Si potrebbe quindi davvero aprire una nuova frontiera nell’astrobiologia rivelando un ambiente in gradi di “ricordare” le condizioni di abitabilità trovate nelle località estreme della Terra.
La nostra scoperta integra altre ricerche recenti che dimostrano che Plutone ha ghiacciai di azoto – spiega Alexis Rodriguez, primo autore del lavoro – il che implica che il fenomeno della glaciazione si estende dai confini più caldi a quelli più freddi all’interno del nostro Sistema Solare
Come quelli scoperti sul lontanissimo Plutone, i ghiacciai mercuriani, a differenza di quelli terrestri, hanno origine da strati ricchi di volatili (VRL), ovvero ricchi di molecole che tendono facilmente a passare allo stato aeriforme (gassoso), profondamente sepolti.
I nostri modelli affermano con forza che il flusso salino ha probabilmente prodotto questi ghiacciai e che dopo la loro collocazione hanno trattenuto sostanze volatili per oltre 1 miliardo di anni
continua Bryan Travis, coautore della ricerca
D’altronde succede anche sul nostro Pianeta, anche se in forme diverse: infatti particolari composti salini qui sulla Terra creano nicchie abitabili anche in alcuni degli ambienti più difficili in cui si trovano, come l’arido deserto di Atacama in Cile.

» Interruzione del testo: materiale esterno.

(** The loop of lines 44-48, from any set [acc]. *)
Lemma genres_loop (series : list value) :
  forall acc : list string,
    NoDup acc ->
    let genres :=
      fold_left
        (fun acc g_str =>
           match g_str with
           | VStr s =>
               if negb (String.eqb (strip s) "")
               then fold_left set_add (genre_tags s) acc
               else acc
           | _ => acc
           end)
        series acc in
    NoDup genres
    /\ forall g, In g genres
                 <-> In g acc
                     \/ exists s, In (VStr s) series /\ strip s <> ""
                                  /\ In g (genre_tags s).
Proof.
  induction series as [|v series IH]; simpl; intros acc Hacc.
  - split; [exact Hacc |]. intros g. split; [tauto |].
    intros [H | [s [[] _]]]. exact H.
  - destruct v as [|s|q].
    + destruct (IH acc Hacc) as [Hnd Hin]. split; [exact Hnd |].
      intros g. rewrite Hin. split.
      * intros [H | [s [Hs H]]]; [left; exact H |].
        right. exists s. split; [right; exact Hs | exact H].
      * intros [H | [s [[E | Hs] H]]]; [left; exact H | discriminate |].
        right. exists s. split; assumption.
    + destruct (String.eqb (strip s) "") eqn:E; simpl.
      * destruct (IH acc Hacc) as [Hnd Hin]. split; [exact Hnd |].
        intros g. rewrite Hin. split.
        -- intros [H | [s' [Hs H]]]; [left; exact H |].
           right. exists s'. split; [right; exact Hs | exact H].
        -- intros [H | [s' [[E' | Hs] [Hne H]]]]; [left; exact H | |].
           ++ injection E' as ->. apply String.eqb_eq in E. contradiction.
           ++ right. exists s'. repeat split; assumption.
      * destruct (IH (fold_left set_add (genre_tags s) acc)
                     (update_NoDup _ _ Hacc)) as [Hnd Hin].
        split; [exact Hnd |].
        intros g. rewrite Hin, update_In. split.
        -- intros [[H | H] | [s' [Hs H]]].
           ++ left. exact H.
           ++ right. exists s. split; [left; reflexivity |].
              split; [apply String.eqb_neq, E | exact H].
           ++ right. exists s'. split; [right; exact Hs | exact H].
        -- intros [H | [s' [[E' | Hs] [Hne H]]]].
           ++ left. left. exact H.
           ++ injection E' as ->. left. right. exact H.
           ++ right. exists s'. repeat split; assumption.
    + destruct (IH acc Hacc) as [Hnd Hin]. split; [exact Hnd |].
      intros g. rewrite Hin. split.
      * intros [H | [s [Hs H]]]; [left; exact H |].
        right. exists s. split; [right; exact Hs | exact H].
      * intros [H | [s [[E | Hs] H]]]; [left; exact H | discriminate |].
        right. exists s. split; assumption.
Qed.

(** X15.  [get_unique_genres] joins, with a comma and a space, a list of tags
    that has no duplicates, is ordered by the lowercase form of the tags, and
    holds exactly the non-empty trimmed pieces of the non-blank strings of
    the series; nulls, numbers and blank strings add nothing. *)
Theorem genres_listing (genre_series : list value) :
  exists tags,
    get_unique_genres genre_series = String.concat ", " tags
    /\ NoDup tags
    /\ StronglySorted (fun x y => String.leb (str_lower x) (str_lower y) = true) tags
    /\ forall g, In g tags
                 <-> exists s piece,
                       In (VStr s) genre_series /\ strip s <> ""
                       /\ In piece (split_comma s)
                       /\ g = strip piece /\ g <> "".
Proof.
  unfold get_unique_genres.
  destruct (genres_loop genre_series [] (NoDup_nil _)) as [Hnd Hin].
  eexists. split; [reflexivity | split; [| split]].
  - apply (Permutation_NoDup (Permutation_sym (isort_perm _ _ _))). exact Hnd.
  - apply isort_sorted with (P := fun _ => True).
    + intros x y _ _. apply String.leb_total.
    + intros x y z. apply string_leb_trans.
    + apply Forall_forall. intros x _. exact I.
  - intros g. rewrite isort_In, Hin. split.
    + intros [[] | [s [Hs [Hne H]]]].
      apply genre_tags_In in H. destruct H as [piece [Hp [E Hg]]].
      exists s, piece. repeat split; assumption.
    + intros [s [piece [Hs [Hne [Hp [E Hg]]]]]].
      right. exists s. repeat split; [exact Hs | exact Hne |].
      apply genre_tags_In. exists piece. repeat split; assumption.
Qed.

Lemma get_unique_genres_blank (genre_series : list value) :
  (forall s, In (VStr s) genre_series -> strip s = "") ->
  get_unique_genres genre_series = "".
Proof.
  intros H. unfold get_unique_genres.
  assert (E : fold_left
                (fun acc g_str =>
                   match g_str with
                   | VStr s =>
                       if negb (String.eqb (strip s) "")
                       then fold_left set_add (genre_tags s) acc
                       else acc
                   | _ => acc
                   end)
                genre_series [] = []).
  { induction genre_series as [|v l IH]; simpl; [reflexivity |].
    destruct v as [|s|q].
    - apply IH. intros s Hs. apply H. right. exact Hs.
    - rewrite (H s (or_introl eq_refl)). simpl.
      apply IH. intros s' Hs. apply H. right. exact Hs.
    - apply IH. intros s Hs. apply H. right. exact Hs. }
  rewrite E. reflexivity.
Qed.

Lemma explode_row_genres (a x : Row Q) :
  In x (explode_row a) -> Artist_Genres x = Artist_Genres a.
Proof.
  unfold explode_row.
  destruct (str_split (Similar_Artists a)) as [[|p ps] |]; intros H.
  - destruct H as [<- | []]. reflexivity.
  - apply in_map_iff in H. destruct H as [s [<- _]]. reflexivity.
  - destruct H as [<- | []]. reflexivity.
Qed.

Lemma aggregate_ok_genres (recs : list (Row Q)) (k : value) (g : Group) :
  aggregate recs k = Ok g ->
  g_Related_Artist_Genres g
  = get_unique_genres (map (@Artist_Genres Q) (group_rows recs k)).
Proof.
  unfold aggregate. intros H.
  apply bind_ok_inv in H. destruct H as [related [_ H]].
  injection H as <-. reflexivity.
Qed.

Lemma lookup_app_new (c : string) (s : Series) (cols : list (string * Series)) :
  lookup c cols = None -> lookup c (cols ++ [(c, s)]) = Some s.
Proof.
  induction cols as [|[d t] cols IH]; simpl.
  - rewrite String.eqb_refl. reflexivity.
  - destruct (String.eqb c d); [discriminate | exact IH].
Qed.

(** X16.  When the input has no [Artist_Genres] column, the genres of every row
    of the output are the empty string. *)
Theorem absent_genres_column_empty_genres
    (df : DataFrame) (out : list Recommendation) (r : Recommendation) :
  has_column df "Artist_Genres" = false ->
  snd (get_recommendations df) = Ok out -> In r out ->
  Related_Artist_Genres r = "".
Proof.
  intros Habs Hout Hr.
  assert (Hlib : forall a, In a (library df) -> Artist_Genres a = VStr "").
  { intros a Ha.
    destruct (library_row_origin df a Ha) as [sel [raw [Hsel [Hraw ->]]]].
    destruct (getitem_required_ok (ensure_genres df)
                (getitem_required_ok_inv _ _ Hsel))
      as [ca [cs [ct [cg [_ [_ [_ [Hg Hok]]]]]]]].
    unfold ensure_genres in Hg. rewrite Habs in Hg.
    unfold setitem_scalar in Hg. simpl in Hg.
    apply has_column_lookup in Habs.
    rewrite (assign_absent _ _ _ Habs), (lookup_app_new _ _ _ Habs) in Hg.
    injection Hg as <-.
    rewrite Hsel in Hok. injection Hok as ->. simpl in Hraw.
    apply in_map_iff in Hraw. destruct Hraw as [i [<- _]]. simpl.
    unfold cell at 1. simpl.
    assert (P : nth i (repeat (VStr "") (index_len df)) VNull = VStr ""
                \/ nth i (repeat (VStr "") (index_len df)) VNull = VNull).
    { apply (nth_Forall (fun v => v = VStr "" \/ v = VNull)).
      - apply Forall_forall. intros v Hv. left. apply (repeat_spec _ _ _ Hv).
      - right. reflexivity. }
    destruct P as [-> | ->]; reflexivity. }
  destruct (output_row df out r Hout Hr) as [x [g [_ [Hagg ->]]]].
  simpl. rewrite (aggregate_ok_genres _ _ _ Hagg).
  apply get_unique_genres_blank. intros s Hs.
  apply in_map_iff in Hs. destruct Hs as [y [Ey Hy]].
  unfold group_rows in Hy. apply filter_In in Hy. destruct Hy as [Hy _].
  destruct (candidate_origin _ _ Hy) as [a [Ha Hin]].
  apply explode_row_genres in Hin. rewrite Hin, (Hlib a Ha) in Ey.
  injection Ey as <-. reflexivity.
Qed.

End Genres.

Ed è stato questo il motore che ha portato a cercare su Mercurio analoghe aree sotterranee potenzialmente più ospitali della sua dura superficie, potenzialmente simili alla regione attorno a una stella dove l’esistenza di acqua liquida su un pianeta potrebbe consentire la vita come la conosciamo
Questa scoperta rivoluzionaria dei ghiacciai mercuriani amplia la nostra comprensione dei parametri ambientali che potrebbero sostenere la vita, aggiungendo una dimensione vitale alla nostra esplorazione dell’astrobiologia, rilevante anche per la potenziale abitabilità di esopianeti simili a Mercurio
conclude Rodriguez
La scoperta sfida la visione di lunga data secondo cui Mercurio sarebbe principalmente privo di sostanze volatili e rafforza la comprensione dei VRL, potenzialmente nascosti in profondità sotto la superficie del pianeta.

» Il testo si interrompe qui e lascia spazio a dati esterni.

(** * rescue-install: configuration parser and progress reporter

    A shallow embedding of [config_parser.py] and [progress_reporter.py]
    and the properties of their specification.

    Conventions of the embedding

    - A Python [str] is a list of characters.  Characters are the code
      points 0..255 (Rocq's [ascii]); [isspace], [lower] and the regular
      expression class [\d] are Python's, restricted to that range.
    - A Python [dict] keyed by strings is a [gmap]; where the code iterates
      a dict in insertion order the items are kept as a list.
    - A raised exception is the [Raise] result of a small error monad.
    - Console output of the progress reporter is the [output] field of its
      state; the clock is an argument of every operation that reads it. *)

From Stdlib Require Import ZArith Ascii String List Bool Lia.
From Stdlib Require Import DecimalString DecimalZ.
From stdpp Require Import gmap strings list fin_maps.
Import ListNotations.

#[local] Open Scope Z_scope.

(** ** Python strings *)

Module Py.

Definition str := list ascii.

Definition lit (s : string) : str := list_ascii_of_string s.
Arguments lit s%_string.

Definition code (c : ascii) : N := N_of_ascii c.

Definition char_eqb (a b : ascii) : bool := Ascii.eqb a b.

Definition str_eqb (a b : str) : bool := bool_decide (a = b).

(** [c.isspace()] for a code point below 256. *)
Definition isspace (c : ascii) : bool :=
  let n := code c in
  ((9 <=? n) && (n <=? 13) || (28 <=? n) && (n <=? 32)
   || (n =? 133) || (n =? 160))%N.

(** The two quote characters, the argument of the quote-stripping calls. *)
Definition dquote : ascii := ascii_of_N 34.
Definition squote : ascii := ascii_of_N 39.
Definition isquote (c : ascii) : bool := char_eqb c dquote || char_eqb c squote.

(** A text between two double quotes. *)
Definition quoted (s : str) : str := [dquote] ++ s ++ [dquote].

(** [c.lower()] for a code point below 256: A-Z, and the Latin-1 capitals
    0xC0-0xDE except the multiplication sign 0xD7. *)
Definition lower_char (c : ascii) : ascii :=
  let n := code c in
  if ((65 <=? n) && (n <=? 90)
      || (192 <=? n) && (n <=? 222) && negb (n =? 215))%N
  then ascii_of_N (n + 32) else c.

I ghiacciai su Mercurio sono caratterizzati da una complessa configurazione di cavità che formano pozzi di sublimazione diffusi (e molto giovani) – previsa Deborah Domingue, che ha contribuito ai risultati – Queste cavità mostrano profondità che rappresentano una porzione significativa dello spessore complessivo del ghiacciaio, indicando la loro ritenzione di una composizione ricca di volatili
E c’è di più, perché tali cavità sono vistosamente assenti dai fondi e dalle pareti dei crateri circostanti, spiegando per la prima volta un antico mistero, ovvero la correlazione tra cavità e interno dei crateri. La soluzione proposta ipotizza in particolare che gruppi di cavità all’interno dei crateri da impatto possano provenire da zone di esposizione al VRL indotte dagli impatti, chiarendo così una connessione che ha a lungo sconcertato gli scienziati planetari.

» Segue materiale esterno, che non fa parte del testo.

Lemma all_denied (ts : list Q) :
  forall s, rate_limit s < 1 ->
    fst (mapM acquire ts s) = repeat false (length ts).
Proof.
  induction ts as [| now ts IH]; intros s Hlt.
  - reflexivity.
  - rewrite mapM_cons. cbn [fst length repeat].
    destruct (acquire_denied now s Hlt) as [Hf Hr].
    rewrite Hf, IH; [reflexivity | rewrite Hr; exact Hlt].
Qed.

End TokenBucketStarved.

(** C10. A [TokenBucket] built with [0 < rate_limit < 1] answers false to
    every [acquire], at whatever clock readings the calls are made: its
    capacity is [rate_limit], so the refilled count stays below 1. *)
Theorem fractional_rate_never_admits (rate t0 : Q) (ts : list Q) :
  0 < rate -> rate < 1 ->
  fst (mapM TokenBucket.acquire ts (TokenBucket.__init__ rate t0))
    = repeat false (length ts).
Proof.
  intros _ Hlt. apply TokenBucketStarved.all_denied. exact Hlt.
Qed.

Lemma fractional_rate_never_admits_witness :
  0 < 1 # 2 /\ 1 # 2 < 1 /\
  fst (mapM TokenBucket.acquire [0; 3; 1000; 1000000] (TokenBucket.__init__ (1 # 2) 0))
    = repeat false 4.
Proof.
  split; [reflexivity |]. split; [reflexivity |].
  apply (fractional_rate_never_admits (1 # 2) 0 [0; 3; 1000; 1000000]); reflexivity.
Defined.

(** * Properties of [mcp2openai] *)

Module PyFacts.

Lemma fresh_unused (h : heap) : h !! fresh (dom h) = None.
Proof. apply not_elem_of_dom_1, is_fresh. Qed.

(** An object that exists keeps its location apart from a new one. *)
Lemma used_ne_fresh (h : heap) (l : loc) (o : obj) :
  h !! l = Some o -> fresh (dom h) <> l.
Proof. intros Hl Heq. rewrite <- Heq, fresh_unused in Hl. discriminate. Qed.

(** [bool(v)] is not changed by objects added to the store. *)
Lemma truth_weaken (v : val) (h h' : heap) (b : bool) :
  Py.truth v h = Some (b, h) -> h ⊆ h' -> Py.truth v h' = Some (b, h').
Proof.
  intros Ht Hsub. destruct v as [| c | n | s | l]; simpl in *;
    try (injection Ht as <-; reflexivity).
  destruct (h !! l) as [o |] eqn:El; [| discriminate].
  rewrite (lookup_weaken h h' l o El Hsub).
  destruct o; injection Ht as <-; reflexivity.
Qed.

End PyFacts.

Module Mcp2OpenaiFacts.
Import PyFacts.

(** The run of [mcp2openai] on a store where the tool's input schema is the
    dict [d] and [bool] of its [required] entry is [b]. *)
Lemma run (t : Tool) (h : heap) (d : gmap string val) (b : bool) :
  h !! inputSchema t = Some (ODict d) ->
  Py.truth (default VNone (d !! "required")) h = Some (b, h) ->
  let fn := fresh (dom h) in
  let h1 := <[fn := ODict (function_dict t)]> h in
  let o := fresh (dom h1) in
  let h2 := <[o := ODict (format_dict fn)]> h1 in
  let e := fresh (dom h2) in
  mcp2openai t h =
    Some (VRef o,
          if b then h2
          else <[inputSchema t := ODict (<["required" := VRef e]> d)]>
                 (<[e := OList []]> h2)).
Proof.
  intros Hs Ht fn h1 o h2 e.
  assert (Hfn : h !! fn = None) by apply fresh_unused.
  assert (Ho : h1 !! o = None) by apply fresh_unused.
  assert (He : h2 !! e = None) by apply fresh_unused.
  assert (Hsfn : fn <> inputSchema t) by (apply (used_ne_fresh h _ _ Hs)).
  assert (Hs1 : h1 !! inputSchema t = Some (ODict d)).
  { unfold h1. rewrite lookup_insert_ne by exact Hsfn. exact Hs. }
  assert (Hso : o <> inputSchema t) by (apply (used_ne_fresh h1 _ _ Hs1)).
  assert (Hs2 : h2 !! inputSchema t = Some (ODict d)).
  { unfold h2. rewrite lookup_insert_ne by exact Hso. exact Hs1. }
  assert (Hfn1 : h1 !! fn = Some (ODict (function_dict t))).
  { unfold h1. apply lookup_insert_eq. }
  assert (Hfo : o <> fn) by (apply (used_ne_fresh h1 _ _ Hfn1)).
  assert (Hfn2 : h2 !! fn = Some (ODict (function_dict t))).
  { unfold h2. rewrite lookup_insert_ne by exact Hfo. exact Hfn1. }
  assert (Ho2 : h2 !! o = Some (ODict (format_dict fn))).
  { unfold h2. apply lookup_insert_eq. }
  assert (Hsub : h ⊆ h2).
  { transitivity h1; apply insert_subseteq; assumption. }
  unfold mcp2openai, Py.bind, Py.alloc, Py.ret.
  fold fn. fold (function_dict t). fold h1. fold o. fold (format_dict fn). fold h2.
  unfold Py.getitem at 1. rewrite Ho2.
  change (format_dict fn !! "function") with (Some (VRef fn)).
  unfold Py.getitem at 1. rewrite Hfn2.
  change (function_dict t !! "parameters") with (Some (VRef (inputSchema t))).
  unfold Py.get. rewrite Hs2.
  rewrite (truth_weaken _ h h2 b Ht Hsub).
  destruct b; cbn [negb]; [reflexivity |].
  fold e.
  assert (Hoe : e <> o) by (apply (used_ne_fresh h2 _ _ Ho2)).
  assert (Hfe : e <> fn) by (apply (used_ne_fresh h2 _ _ Hfn2)).
  assert (Hse : e <> inputSchema t) by (apply (used_ne_fresh h2 _ _ Hs2)).
  unfold Py.getitem at 1. rewrite lookup_insert_ne by exact Hoe. rewrite Ho2.
  change (format_dict fn !! "function") with (Some (VRef fn)).
  unfold Py.getitem at 1. rewrite lookup_insert_ne by exact Hfe. rewrite Hfn2.
  change (function_dict t !! "parameters") with (Some (VRef (inputSchema t))).
  unfold Py.setitem. rewrite lookup_insert_ne by exact Hse. rewrite Hs2.
  reflexivity.
Qed.

End Mcp2OpenaiFacts.

(** ** The translated schema *)

(** C6. When the tool's input schema is a dict without a [required] key,
    [mcp2openai] returns a new dict [{type: "function", function: f}] where
    [f] is a new dict [{name, description, parameters, strict: False}] with
    the tool's name and description, and [parameters] is the input schema
    object, now holding every entry it had and [required] bound to a new
    empty list. *)
Theorem translation_without_required (t : Tool) (h : heap) (d : gmap string val) :
  h !! inputSchema t = Some (ODict d) ->
  d !! "required" = None ->
  exists (o fn e : loc) (h' : heap),
    mcp2openai t h = Some (VRef o, h') /\
    h !! o = None /\ h !! fn = None /\ h !! e = None /\
    h' !! o = Some (ODict (<["type" := VStr "function"]>
                          (<["function" := VRef fn]> ∅))) /\
    h' !! fn = Some (ODict (<["name" := VStr (name t)]>
                           (<["description" := description t]>
                           (<["parameters" := VRef (inputSchema t)]>
                           (<["strict" := VBool false]> ∅))))) /\
    h' !! inputSchema t = Some (ODict (<["required" := VRef e]> d)) /\
    h' !! e = Some (OList []).
Proof.
  intros Hs Hreq.
  pose proof (Mcp2OpenaiFacts.run t h d false Hs) as Hrun.
  rewrite Hreq in Hrun. specialize (Hrun eq_refl). cbv zeta in Hrun.
  set (fn := fresh (dom h)) in *.
  set (h1 := <[fn := ODict (function_dict t)]> h) in *.
  set (o := fresh (dom h1)) in *.
  set (h2 := <[o := ODict (format_dict fn)]> h1) in *.
  set (e := fresh (dom h2)) in *.
  assert (Hfn : h !! fn = None) by apply PyFacts.fresh_unused.
  assert (Ho : h1 !! o = None) by apply PyFacts.fresh_unused.
  assert (He : h2 !! e = None) by apply PyFacts.fresh_unused.
  unfold h1 in Ho. apply lookup_insert_None in Ho as [Ho Hfo].
  unfold h2, h1 in He. apply lookup_insert_None in He as [He Hoe].
  apply lookup_insert_None in He as [He Hfe].
  assert (Hso : inputSchema t <> o) by (intros E; rewrite E in Hs; congruence).
  assert (Hsf : inputSchema t <> fn) by (intros E; rewrite E in Hs; congruence).
  assert (Hse : inputSchema t <> e) by (intros E; rewrite E in Hs; congruence).
  exists o, fn, e. eexists. split; [exact Hrun |].
  repeat split; try assumption.
  - rewrite lookup_insert_ne by exact Hso. rewrite lookup_insert_ne by congruence.
    unfold h2. apply lookup_insert_eq.
  - rewrite lookup_insert_ne by exact Hsf. rewrite lookup_insert_ne by congruence.
    unfold h2. rewrite lookup_insert_ne by congruence. unfold h1. apply lookup_insert_eq.
  - apply lookup_insert_eq.
  - rewrite lookup_insert_ne by exact Hse. apply lookup_insert_eq.
Qed.

Lemma translation_without_required_witness :
  store_plain !! inputSchema tool_x = Some (ODict schema_plain) /\
  schema_plain !! "required" = None /\
  exists (o fn e : loc) (h' : heap),
    mcp2openai tool_x store_plain = Some (VRef o, h') /\
    store_plain !! o = None /\ store_plain !! fn = None /\ store_plain !! e = None /\
    h' !! o = Some (ODict (<["type" := VStr "function"]>
                          (<["function" := VRef fn]> ∅))) /\
    h' !! fn = Some (ODict (<["name" := VStr "x"]>
                           (<["description" := VStr "d"]>
                           (<["parameters" := VRef 5%positive]>
                           (<["strict" := VBool false]> ∅))))) /\
    h' !! 5%positive = Some (ODict (<["required" := VRef e]> schema_plain)) /\
    h' !! e = Some (OList []).
Proof.
  split; [reflexivity |]. split; [reflexivity |].
  apply (translation_without_required tool_x store_plain schema_plain); reflexivity.
Defined.

(** C9. When the tool's input schema already binds [required] to a non-empty
    list, [mcp2openai] leaves the schema object and the list as they were,
    and [required] read through the result's [parameters] is that same
    list. *)
Theorem translation_keeps_required (t : Tool) (h : heap) (d : gmap string val)
    (r : loc) (x : val) (xs : list val) :
  h !! inputSchema t = Some (ODict d) ->
  d !! "required" = Some (VRef r) ->
  h !! r = Some (OList (x :: xs)) ->
  exists (result : val) (h' : heap),
    mcp2openai t h = Some (result, h') /\
    h' !! inputSchema t = Some (ODict d) /\
    h' !! r = Some (OList (x :: xs)) /\
    required_of result h' = Some (VRef r, h').
Proof.
  intros Hs Hreq Hr.
  assert (Ht : Py.truth (default VNone (d !! "required")) h = Some (true, h)).
  { rewrite Hreq. unfold Py.truth. cbn [default from_option id]. rewrite Hr.
    reflexivity. }
  pose proof (Mcp2OpenaiFacts.run t h d true Hs Ht) as Hrun. cbv zeta in Hrun.
  set (fn := fresh (dom h)) in *.
  set (h1 := <[fn := ODict (function_dict t)]> h) in *.
  set (o := fresh (dom h1)) in *.
  set (h2 := <[o := ODict (format_dict fn)]> h1) in *.
  assert (Hfn : h !! fn = None) by apply PyFacts.fresh_unused.
  assert (Ho : h1 !! o = None) by apply PyFacts.fresh_unused.
  assert (Hsub : h ⊆ h2).
  { transitivity h1; apply insert_subseteq; assumption. }
  unfold h1 in Ho. apply lookup_insert_None in Ho as [Ho Hfo].
  assert (Hs2 : h2 !! inputSchema t = Some (ODict d))
    by exact (lookup_weaken _ _ _ _ Hs Hsub).
  exists (VRef o), h2. split; [exact Hrun |].
  split; [exact Hs2 |].
  split; [exact (lookup_weaken _ _ _ _ Hr Hsub) |].
  unfold required_of, Py.bind.
  unfold Py.getitem at 1. unfold h2 at 1. rewrite lookup_insert_eq.
  change (format_dict fn !! "function") with (Some (VRef fn)).
  unfold Py.getitem at 1. unfold h2 at 1. rewrite lookup_insert_ne by congruence.
  unfold h1 at 1. rewrite lookup_insert_eq.
  change (function_dict t !! "parameters") with (Some (VRef (inputSchema t))).
  unfold Py.getitem. rewrite Hs2, Hreq. reflexivity.
Qed.

Lemma translation_keeps_required_witness :
  store_normal !! inputSchema tool_x = Some (ODict schema_normal) /\
  schema_normal !! "required" = Some (VRef 4%positive) /\
  store_normal !! 4%positive = Some (OList [VStr "city"]) /\
  exists (result : val) (h' : heap),
    mcp2openai tool_x store_normal = Some (result, h') /\
    h' !! 5%positive = Some (ODict schema_normal) /\
    h' !! 4%positive = Some (OList [VStr "city"]) /\
    required_of result h' = Some (VRef 4%positive, h').
Proof.
  split; [reflexivity |]. split; [reflexivity |]. split; [reflexivity |].
  apply (translation_keeps_required tool_x store_normal schema_normal
           4%positive (VStr "city") []); reflexivity.
Defined.

(** ** Effects of the translation on the store *)

(** The translation of a tool whose schema has no [required] key writes that
    key into the tool's own schema object: the object at location 5 is not
    what it was before the call. *)
Lemma mcp2openai_writes_input_schema :
  exists (result : val) (h' : heap),
    mcp2openai tool_x store_plain = Some (result, h') /\
    store_plain !! inputSchema tool_x = Some (ODict schema_plain) /\
    h' !! inputSchema tool_x
      = Some (ODict (<["required" := VRef 8%positive]> schema_plain)) /\
    h' !! inputSchema tool_x <> store_plain !! inputSchema tool_x.
Proof.
  eexists _, _. split; [vm_compute; reflexivity |].
  split; [reflexivity |]. split; [vm_compute; reflexivity |].
  vm_compute. discriminate.
Qed.

(** C3 (amended). On a store where the tool's input schema is a dict [d],
    [mcp2openai] returns a result determined by the tool and the store, and
    writes no object that existed before the call other than the input
    schema.  When [required] is bound in [d] to a truthy value the input
    schema is left as it was; otherwise the input schema object itself, which
    the result shares as [parameters], gets [required] bound to a new empty
    list and keeps its other entries. *)
Theorem mcp2openai_frame (t : Tool) (h : heap) (d : gmap string val) (b : bool) :
  h !! inputSchema t = Some (ODict d) ->
  Py.truth (default VNone (d !! "required")) h = Some (b, h) ->
  exists (result : val) (h' : heap),
    mcp2openai t h = Some (result, h') /\
    (forall (l : loc) (o : obj),
       h !! l = Some o -> l <> inputSchema t -> h' !! l = Some o) /\
    (b = true -> h' !! inputSchema t = Some (ODict d)) /\
    (b = false ->
       exists e : loc,
         h !! e = None /\ h' !! e = Some (OList []) /\
         h' !! inputSchema t = Some (ODict (<["required" := VRef e]> d))).
Proof.
  intros Hs Ht.
  pose proof (Mcp2OpenaiFacts.run t h d b Hs Ht) as Hrun. cbv zeta in Hrun.
  set (fn := fresh (dom h)) in *.
  set (h1 := <[fn := ODict (function_dict t)]> h) in *.
  set (o := fresh (dom h1)) in *.
  set (h2 := <[o := ODict (format_dict fn)]> h1) in *.
  set (e := fresh (dom h2)) in *.
  assert (Hfn : h !! fn = None) by apply PyFacts.fresh_unused.
  assert (Ho : h1 !! o = None) by apply PyFacts.fresh_unused.
  assert (He : h2 !! e = None) by apply PyFacts.fresh_unused.
  assert (Hsub : h ⊆ h2).
  { transitivity h1; apply insert_subseteq; assumption. }
  assert (He0 : h !! e = None).
  { destruct (h !! e) as [x |] eqn:E; [| reflexivity].
    rewrite (lookup_weaken _ _ _ _ E Hsub) in He. discriminate. }
  eexists _, _. split; [exact Hrun |].
  split; [| split].
  - intros l x Hl Hne. pose proof (lookup_weaken _ _ _ _ Hl Hsub) as Hl2.
    destruct b; [exact Hl2 |].
    rewrite lookup_insert_ne by congruence.
    rewrite lookup_insert_ne by congruence. exact Hl2.
  - intros ->. exact (lookup_weaken _ _ _ _ Hs Hsub).
  - intros ->. exists e. split; [exact He0 |]. split.
    + rewrite lookup_insert_ne by congruence. apply lookup_insert_eq.
    + apply lookup_insert_eq.
Qed.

Il modello proposto, in definitiva, mettono in discussione le teorie prevalenti sulla formazione del VRL, che tradizionalmente descrivono il processo con i minerali che si separano in diversi strati all’interno del pianeta.
Queste nuove prove suggeriscono invece una struttura su larga scala, forse derivante dal collasso di un’atmosfera primordiale calda e fugace all’inizio della storia di Mercurio. Tale collasso atmosferico potrebbe essersi verificato soprattutto durante i lunghi periodi notturni, quando la superficie del pianeta non era esposta all’intenso calore del Sole.
Il lavoro è stato pubblicato su The Planetary Science Journal.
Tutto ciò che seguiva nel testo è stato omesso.